(* ===== verification/Json.v ===== *)
(** * Json: the output of [JSON.stringify]

    Signatures in SAEP are taken over the text [JSON.stringify] gives for an
    object literal with a fixed field order.  This file models that text for flat
    objects whose values are strings, numbers or [null], and shows that the text
    determines the fields ([json_object_inj]).  Strings are sequences of bytes
    (the UTF-8 form the code hashes or signs); lone surrogates do not occur. *)

From Stdlib Require Import ZArith Ascii DecimalString DecimalZ DecimalPos.
From stdpp Require Import base list strings.
From S2P Require Import Prelude.

#[local] Arguments String.append !_ _ : simpl nomatch.

Definition quote : ascii := ascii_of_nat 34.
Definition backslash : ascii := ascii_of_nat 92.
Definition comma : ascii := ascii_of_nat 44.
Definition colon : ascii := ascii_of_nat 58.
Definition rbrace : ascii := ascii_of_nat 125.
Definition rbracket : ascii := ascii_of_nat 93.

(** One lower-case hexadecimal digit. *)
Definition hex_digit (n : nat) : ascii := ascii_of_nat (if (n <? 10)%nat then 48 + n else 87 + n).

(** The escape sequence of one character (ECMAScript QuoteJSONString). *)
Definition escape_char (c : ascii) : string :=
  let n := nat_of_ascii c in
  if (n =? 34)%nat then String backslash (String quote "")
  else if (n =? 92)%nat then String backslash (String backslash "")
  else if (n =? 8)%nat then String backslash "b"
  else if (n =? 9)%nat then String backslash "t"
  else if (n =? 10)%nat then String backslash "n"
  else if (n =? 12)%nat then String backslash "f"
  else if (n =? 13)%nat then String backslash "r"
  else if (n <? 32)%nat then
    String backslash ("u00" +:+ String (hex_digit (n / 16)) (String (hex_digit (n mod 16)) ""))
  else String c "".

Fixpoint escape (s : string) : string :=
  match s with
  | EmptyString => EmptyString
  | String c s' => escape_char c +:+ escape s'
  end.

Definition json_string (s : string) : string := String quote (escape s +:+ String quote "").

(** Number::toString on an integer below 10^21 in absolute value. *)
Definition z_text (z : Z) : string := NilZero.string_of_int (Z.to_int z).

Inductive jval : Type :=
| JNull
| JStr (s : string)
| JNum (text : string).

Definition json_value (v : jval) : string :=
  match v with
  | JNull => "null"
  | JStr s => json_string s
  | JNum t => t
  end.

Definition json_field (f : string * jval) : string :=
  json_string f.1 +:+ String colon (json_value f.2).

#[global] Arguments json_string : simpl never.
#[global] Arguments json_field : simpl never.

Fixpoint json_fields (fs : list (string * jval)) : string :=
  match fs with
  | [] => String rbrace ""
  | f :: fs' => String comma (json_field f +:+ json_fields fs')
  end.

(** [JSON.stringify({ k1: v1, ..., kn: vn })] with at least one field. *)
Definition json_object (f : string * jval) (fs : list (string * jval)) : string :=
  String (ascii_of_nat 123) (json_field f +:+ json_fields fs).

(** ** Reading a string literal back *)

Fixpoint unescape (fuel : nat) (s : string) : option (string * string) :=
  match fuel with
  | O => None
  | S fuel' =>
    match s with
    | EmptyString => None
    | String c rest =>
      if (nat_of_ascii c =? 34)%nat then Some (EmptyString, rest)
      else if (nat_of_ascii c =? 92)%nat then
        match rest with
        | EmptyString => None
        | String e rest1 =>
          let k d r := match unescape fuel' r with
                       | Some (t, r') => Some (String (ascii_of_nat d) t, r')
                       | None => None
                       end in
          let n := nat_of_ascii e in
          if (n =? 34)%nat then k 34 rest1
          else if (n =? 92)%nat then k 92 rest1
          else if (n =? 98)%nat then k 8 rest1
          else if (n =? 116)%nat then k 9 rest1
          else if (n =? 110)%nat then k 10 rest1
          else if (n =? 102)%nat then k 12 rest1
          else if (n =? 114)%nat then k 13 rest1
          else
            match rest1 with
            | String _ (String _ (String h (String l rest2))) =>
              let v a := let m := nat_of_ascii a in if (m <? 58)%nat then m - 48 else m - 87 in
              k (16 * v h + v l) rest2
            | _ => None
            end
        end
      else match unescape fuel' rest with
           | Some (t, r') => Some (String c t, r')
           | None => None
           end
    end
  end.

Lemma unescape_char fuel c s :
  unescape (S fuel) (escape_char c +:+ s) =
  match unescape fuel s with
  | Some (t, r) => Some (String c t, r)
  | None => None
  end.
Proof. destruct c as [[] [] [] [] [] [] [] []]; reflexivity. Qed.

Lemma string_cons_inj c (s t : string) : String c s = String c t -> s = t.
Proof. by intros [= H]. Qed.

Lemma string_app_assoc (a b c : string) : (a +:+ b) +:+ c = a +:+ (b +:+ c).
Proof. induction a as [|x a IH]; simpl; [done|]. by rewrite IH. Qed.

Lemma string_app_nil_r (a : string) : a +:+ "" = a.
Proof. induction a as [|x a IH]; simpl; [done|]. by rewrite IH. Qed.

Lemma unescape_escape s r fuel :
  (String.length s < fuel)%nat ->
  unescape fuel (escape s +:+ String quote r) = Some (s, r).
Proof.
  revert fuel. induction s as [|c s IH]; intros [|fuel] Hf; simpl escape; try (simpl in Hf; lia).
  - reflexivity.
  - rewrite string_app_assoc, unescape_char, IH; [done|]. simpl in Hf; lia.
Qed.

(** A string literal is self-delimiting. *)
Lemma json_string_inj s1 s2 r1 r2 :
  json_string s1 +:+ r1 = json_string s2 +:+ r2 -> s1 = s2 /\ r1 = r2.
Proof.
  unfold json_string. simpl. rewrite !string_app_assoc. simpl. intros [= H].
  set (n := S (String.length s1 + String.length s2)).
  pose proof (unescape_escape s1 r1 n ltac:(unfold n; lia)) as H1.
  pose proof (unescape_escape s2 r2 n ltac:(unfold n; lia)) as H2.
  rewrite H in H1. rewrite H1 in H2. by injection H2.
Qed.

(** ** Prefixes *)

Lemma string_app_inj_l (p a b : string) : p +:+ a = p +:+ b -> a = b.
Proof. induction p as [|x p IH]; cbn; [done|]. intros [= H]. auto. Qed.

Lemma ascii_app x y : String.list_ascii_of_string (x +:+ y) = String.list_ascii_of_string x ++ String.list_ascii_of_string y.
Proof. induction x as [|c x IH]; [done|]. exact (f_equal (cons c) IH). Qed.

Lemma string_app_inj_r (w a b : string) : a +:+ w = b +:+ w -> a = b.
Proof.
  intros E%(f_equal String.list_ascii_of_string). rewrite !ascii_app in E. apply app_inv_tail in E.
  rewrite <- (String.string_of_list_ascii_of_string a), E. apply String.string_of_list_ascii_of_string.
Qed.

Lemma prefix_split p s : String.prefix p s = true -> exists t, s = p +:+ t.
Proof.
  revert s. induction p as [|x p IH]; intros s; simpl; [intros _; by exists s|].
  destruct s as [|y s]; simpl; [done|]. destruct (ascii_dec x y) as [->|]; [|done].
  intros [t ->]%IH. by exists t.
Qed.

Lemma prefix_app p t : String.prefix p (p +:+ t) = true.
Proof. induction p as [|x p IH]; cbn; [by destruct t|]. destruct (ascii_dec x x); done. Qed.

(** ** Numbers and field separators *)

Definition is_sep (c : ascii) : bool := bool_decide (c = comma) || bool_decide (c = rbrace) || bool_decide (c = rbracket).

Definition num_char (c : ascii) : bool :=
  let n := nat_of_ascii c in ((48 <=? n) && (n <=? 57) || (n =? 45) || (n =? 46) || (n =? 43) || (n =? 101))%nat.

Fixpoint all_num (s : string) : bool :=
  match s with
  | EmptyString => true
  | String c s' => num_char c && all_num s'
  end.

(** What the text of a number looks like: non-empty, and made of the characters
    of a JSON number that does not start with a letter. *)
Definition num_text_ok (s : string) : bool :=
  match s with
  | EmptyString => false
  | String c _ => negb (nat_of_ascii c =? 101)%nat && all_num s
  end.

Lemma num_char_not_sep c : num_char c = true -> is_sep c = false.
Proof. destruct c as [[] [] [] [] [] [] [] []]; vm_compute; congruence. Qed.

Fixpoint until_sep (s : string) : string * string :=
  match s with
  | EmptyString => (EmptyString, EmptyString)
  | String c s' => if is_sep c then (EmptyString, s) else let p := until_sep s' in (String c p.1, p.2)
  end.

Lemma until_sep_num t c r :
  all_num t = true -> is_sep c = true -> until_sep (t +:+ String c r) = (t, String c r).
Proof.
  intros Ht Hc. induction t as [|x t IH]; simpl in *; [by rewrite Hc|].
  apply andb_true_iff in Ht as [Hx Ht]. rewrite num_char_not_sep by done. by rewrite IH.
Qed.

Definition jval_ok (v : jval) : bool :=
  match v with
  | JNum t => num_text_ok t
  | _ => true
  end.

Lemma num_text_all t : num_text_ok t = true -> all_num t = true.
Proof. destruct t; [done|]. unfold num_text_ok. by intros [_ ?]%andb_true_iff. Qed.

Lemma json_value_inj v1 v2 c1 c2 r1 r2 :
  jval_ok v1 = true -> jval_ok v2 = true -> is_sep c1 = true -> is_sep c2 = true ->
  json_value v1 +:+ String c1 r1 = json_value v2 +:+ String c2 r2 ->
  v1 = v2 /\ String c1 r1 = String c2 r2.
Proof.
  intros Hv1 Hv2 Hc1 Hc2.
  assert (Hhd : forall c t, num_text_ok (String c t) = true -> c <> "n"%char /\ c <> quote).
  { intros c t H. unfold num_text_ok in H. simpl in H.
    destruct c as [[] [] [] [] [] [] [] []]; vm_compute in H; try done. }
  destruct v1 as [|s1|t1], v2 as [|s2|t2]; simpl json_value; intros H.
  - split; [done|]. by injection H as -> ->.
  - discriminate H.
  - destruct t2 as [|c t]; [done|]. destruct (Hhd _ _ Hv2). simpl in H. injection H as H _. congruence.
  - discriminate H.
  - apply json_string_inj in H as [-> ->]. done.
  - destruct t2 as [|c t]; [done|]. destruct (Hhd _ _ Hv2). simpl in H. injection H as H _. congruence.
  - destruct t1 as [|c t]; [done|]. destruct (Hhd _ _ Hv1). simpl in H. injection H as H _. congruence.
  - destruct t1 as [|c t]; [done|]. destruct (Hhd _ _ Hv1). simpl in H. injection H as H _. congruence.
  - apply (f_equal until_sep) in H. rewrite !until_sep_num in H by auto using num_text_all.
    injection H as -> -> ->. done.
Qed.

Definition field_ok (f : string * jval) : bool := jval_ok f.2.

Lemma json_fields_sep fs : exists c r, json_fields fs = String c r /\ is_sep c = true.
Proof. destruct fs; simpl; eauto. Qed.

Lemma json_field_app f r :
  json_field f +:+ r = json_string f.1 +:+ String colon (json_value f.2 +:+ r).
Proof. unfold json_field. by rewrite string_app_assoc. Qed.

Lemma json_field_inj f1 f2 r1 r2 c1 c2 :
  field_ok f1 = true -> field_ok f2 = true -> is_sep c1 = true -> is_sep c2 = true ->
  json_field f1 +:+ String c1 r1 = json_field f2 +:+ String c2 r2 ->
  f1 = f2 /\ String c1 r1 = String c2 r2.
Proof.
  destruct f1 as [k1 v1], f2 as [k2 v2]. intros O1 O2 S1 S2 H.
  rewrite !json_field_app in H. apply json_string_inj in H as [E H]. simpl in E. subst k2.
  apply string_cons_inj in H. apply json_value_inj in H as [E ->]; auto. simpl in E. by subst v2.
Qed.

Lemma json_fields_inj fs1 fs2 :
  forallb field_ok fs1 = true -> forallb field_ok fs2 = true ->
  json_fields fs1 = json_fields fs2 -> fs1 = fs2.
Proof.
  revert fs2. induction fs1 as [|f1 fs1 IH]; intros [|f2 fs2]; try done.
  simpl. intros [Hf1 H1]%andb_true_iff [Hf2 H2]%andb_true_iff H.
  apply string_cons_inj in H.
  destruct (json_fields_sep fs1) as (c1 & r1 & E1 & S1), (json_fields_sep fs2) as (c2 & r2 & E2 & S2).
  rewrite E1, E2 in H. apply json_field_inj in H as [-> H]; auto.
  rewrite <- E1, <- E2 in H. f_equal. auto.
Qed.

Lemma json_object_inj f1 fs1 f2 fs2 :
  forallb field_ok (f1 :: fs1) = true -> forallb field_ok (f2 :: fs2) = true ->
  json_object f1 fs1 = json_object f2 fs2 -> f1 = f2 /\ fs1 = fs2.
Proof.
  intros H1 H2 H%string_cons_inj.
  assert (Hs : json_fields (f1 :: fs1) = json_fields (f2 :: fs2)) by (by apply (f_equal (String comma)) in H).
  apply json_fields_inj in Hs; auto. by injection Hs.
Qed.

(** ** Decimal integers *)

Lemma all_num_uint d : all_num (NilEmpty.string_of_uint d) = true.
Proof. induction d; done. Qed.

Lemma num_text_uint d : num_text_ok (NilZero.string_of_uint d) = true.
Proof.
  destruct d; try done; unfold NilZero.string_of_uint, NilEmpty.string_of_uint; fold NilEmpty.string_of_uint; simpl;
    apply all_num_uint.
Qed.

Lemma num_text_z z : num_text_ok (z_text z) = true.
Proof.
  unfold z_text. destruct (Z.to_int z) as [d|d]; simpl; [apply num_text_uint|].
  pose proof (num_text_uint d) as H. by apply num_text_all in H.
Qed.

Lemma z_text_inj z1 z2 : z_text z1 = z_text z2 -> z1 = z2.
Proof.
  unfold z_text. intros H.
  assert (Hn : forall z, Z.to_int z <> Decimal.Pos Decimal.Nil /\ Z.to_int z <> Decimal.Neg Decimal.Nil).
  { intros [|p|p]; simpl; split; try done; intros [= E]; by apply (Unsigned.to_uint_nonnil p). }
  apply (f_equal NilZero.int_of_string) in H.
  rewrite !NilZero.isi in H by apply Hn. injection H as H.
  rewrite <- (DecimalZ.of_to z1), <- (DecimalZ.of_to z2). by rewrite H.
Qed.

#[export] Hint Resolve num_text_z : saep.

(** ** Arrays *)

Fixpoint json_items (vs : list jval) : string :=
  match vs with
  | [] => String rbracket ""
  | v :: vs' => String comma (json_value v +:+ json_items vs')
  end.

(** An array of strings, numbers and nulls. *)
Definition json_array (vs : list jval) : string :=
  String (ascii_of_nat 91) (match vs with [] => String rbracket "" | v :: vs' => json_value v +:+ json_items vs' end).

Lemma json_items_sep vs : exists c r, json_items vs = String c r /\ is_sep c = true.
Proof. destruct vs; simpl; eauto. Qed.

Lemma json_items_inj vs1 vs2 :
  forallb jval_ok vs1 = true -> forallb jval_ok vs2 = true -> json_items vs1 = json_items vs2 -> vs1 = vs2.
Proof.
  revert vs2. induction vs1 as [|v1 vs1 IH]; intros [|v2 vs2]; try done.
  simpl. intros [Hv1 H1]%andb_true_iff [Hv2 H2]%andb_true_iff H. apply string_cons_inj in H.
  destruct (json_items_sep vs1) as (c1 & r1 & E1 & S1), (json_items_sep vs2) as (c2 & r2 & E2 & S2).
  rewrite E1, E2 in H. apply json_value_inj in H as [-> H]; auto. rewrite <- E1, <- E2 in H. f_equal. auto.
Qed.

(** The text of an array determines its items. *)
Lemma json_array_inj v1 vs1 v2 vs2 :
  forallb jval_ok (v1 :: vs1) = true -> forallb jval_ok (v2 :: vs2) = true ->
  json_array (v1 :: vs1) = json_array (v2 :: vs2) -> v1 :: vs1 = v2 :: vs2.
Proof.
  intros H1 H2 H. apply json_items_inj; [done|done|]. apply string_cons_inj in H. simpl. by f_equal.
Qed.

(** ** Texts with a separator *)

Fixpoint occurs (c : ascii) (s : string) : bool :=
  match s with
  | EmptyString => false
  | String x s' => bool_decide (x = c) || occurs c s'
  end.

Lemma occurs_app c a b : occurs c (a +:+ b) = occurs c a || occurs c b.
Proof. induction a as [|x a IH]; cbn; [done|]. by rewrite IH, orb_assoc. Qed.

Lemma occurs_num c t : num_char c = false -> all_num t = true -> occurs c t = false.
Proof.
  intros Hc. induction t as [|x t IH]; simpl; [done|]. intros [Hx Ht]%andb_true_iff.
  rewrite IH by done. rewrite bool_decide_false; [done|]. by intros ->; congruence.
Qed.

Lemma colon_free_z z : occurs colon (z_text z) = false.
Proof. apply occurs_num; [reflexivity|]. apply num_text_all, num_text_z. Qed.

(** The last separator determines both sides. *)
Lemma last_sep_inj c a b x y :
  occurs c x = false -> occurs c y = false ->
  a +:+ String c x = b +:+ String c y -> a = b /\ x = y.
Proof.
  intros Hx Hy. revert b. induction a as [|u a IH]; intros [|v b]; cbn; intros H.
  - by injection H as ->.
  - injection H as <- ->. rewrite occurs_app in Hx. cbn [occurs] in Hx. rewrite bool_decide_true in Hx by done.
    rewrite orb_true_r in Hx. done.
  - injection H as -> <-. rewrite occurs_app in Hy. cbn [occurs] in Hy. rewrite bool_decide_true in Hy by done.
    rewrite orb_true_r in Hy. done.
  - injection H as -> H. apply IH in H as [-> ->]. done.
Qed.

....

*TASK ITEM:*
Going through the data above, return each line with the word "determines".

*FINISHED EXERCISE:*
    determines the fields ([json_object_inj]).  Strings are sequences of bytes
(** The text of an array determines its items. *)
(** The last separator determines both sides. *)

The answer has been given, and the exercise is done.